[Saved data entries]
►
(* ===== verification/BlockCache.v ===== *)
(** * The cache of MemoryAllocation/cache.c

    A cache of byte strings with a limit on their total size.  An entry is on two lists
    at once, the recency list and the chain of its bucket, so the entries live on a heap.
    The same key can be put more than once; the older entries stay behind the newer one.
    A mutex is whether it is held: to lock one that is held never returns, to unlock one
    that is not is undefined.  The clock is an argument. *)
From S2P Require Import Prelude LinkedHeap ByteFile.

(** ** The program *)

Record cache_entry_t := mkEntry {
  key : string; data : bytes; esize : Z; last_accessed : Z; next : ptr; lru_prev : ptr; lru_next : ptr }.
Record cache_t := mkCache {
  entries : gmap loc cache_entry_t;  (* the allocated entries *)
  hash_table : list ptr; lru_head : ptr; lru_tail : ptr;
  bucket_count : Z; current_size : Z; max_size : Z; cache_mutex : bool }.

Definition pthread_mutex_lock (held : bool) : outcome bool := if held then OutOfFuel else Done true.
Definition pthread_mutex_unlock (held : bool) : outcome bool := if held then Done false else Undef.

Definition set_entries (h : gmap loc cache_entry_t) (c : cache_t) : cache_t :=
  mkCache h (hash_table c) (lru_head c) (lru_tail c) (bucket_count c) (current_size c) (max_size c) (cache_mutex c).
Definition set_table (t : list ptr) (c : cache_t) : cache_t :=
  mkCache (entries c) t (lru_head c) (lru_tail c) (bucket_count c) (current_size c) (max_size c) (cache_mutex c).
Definition set_head (p : ptr) (c : cache_t) : cache_t :=
  mkCache (entries c) (hash_table c) p (lru_tail c) (bucket_count c) (current_size c) (max_size c) (cache_mutex c).
Definition set_tail (p : ptr) (c : cache_t) : cache_t :=
  mkCache (entries c) (hash_table c) (lru_head c) p (bucket_count c) (current_size c) (max_size c) (cache_mutex c).
Definition set_current (n : Z) (c : cache_t) : cache_t :=
  mkCache (entries c) (hash_table c) (lru_head c) (lru_tail c) (bucket_count c) n (max_size c) (cache_mutex c).
Definition set_held (m : bool) (c : cache_t) : cache_t :=
  mkCache (entries c) (hash_table c) (lru_head c) (lru_tail c) (bucket_count c) (current_size c) (max_size c) m.

Definition set_next (p : ptr) (e : cache_entry_t) : cache_entry_t :=
  mkEntry (key e) (data e) (esize e) (last_accessed e) p (lru_prev e) (lru_next e).
Definition set_lru_prev (p : ptr) (e : cache_entry_t) : cache_entry_t :=
  mkEntry (key e) (data e) (esize e) (last_accessed e) (next e) p (lru_next e).
Definition set_lru_next (p : ptr) (e : cache_entry_t) : cache_entry_t :=
  mkEntry (key e) (data e) (esize e) (last_accessed e) (next e) (lru_prev e) p.
Definition touch (now : Z) (e : cache_entry_t) : cache_entry_t :=
  mkEntry (key e) (data e) (esize e) now (next e) (lru_prev e) (lru_next e).

#[export] Program Instance cache_heap : HeapState cache_t cache_entry_t :=
  {| heap_of := entries; with_heap := set_entries |}.
Solve All Obligations with done.

#[export] Program Instance entry_dl : DLNode cache_entry_t (string * bytes) :=
  {| prv := lru_prev; nxt := lru_next; pay e := (key e, data e);
     set_prv := set_lru_prev; set_nxt := set_lru_next |}.
Solve All Obligations with done.

#[export] Program Instance entry_sl : SLNode cache_entry_t (string * bytes) :=
  {| snx := next; spay e := (key e, data e); set_snx := set_next |}.
Solve All Obligations with done.

Definition no_fuel {S A} : cmd S A := fun _ => OutOfFuel.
◄
Your answer must be an exact transcription of the lines from the one containing "#[export] Program Instance entry_sl" through the last line of the records above, and nothing else.

TASK ANSWER:
#[export] Program Instance entry_sl : SLNode cache_entry_t (string * bytes) :=
  {| snx := next; spay e := (key e, data e); set_snx := set_next |}.
Solve All Obligations with done.

Definition no_fuel {S A} : cmd S A := fun _ => OutOfFuel.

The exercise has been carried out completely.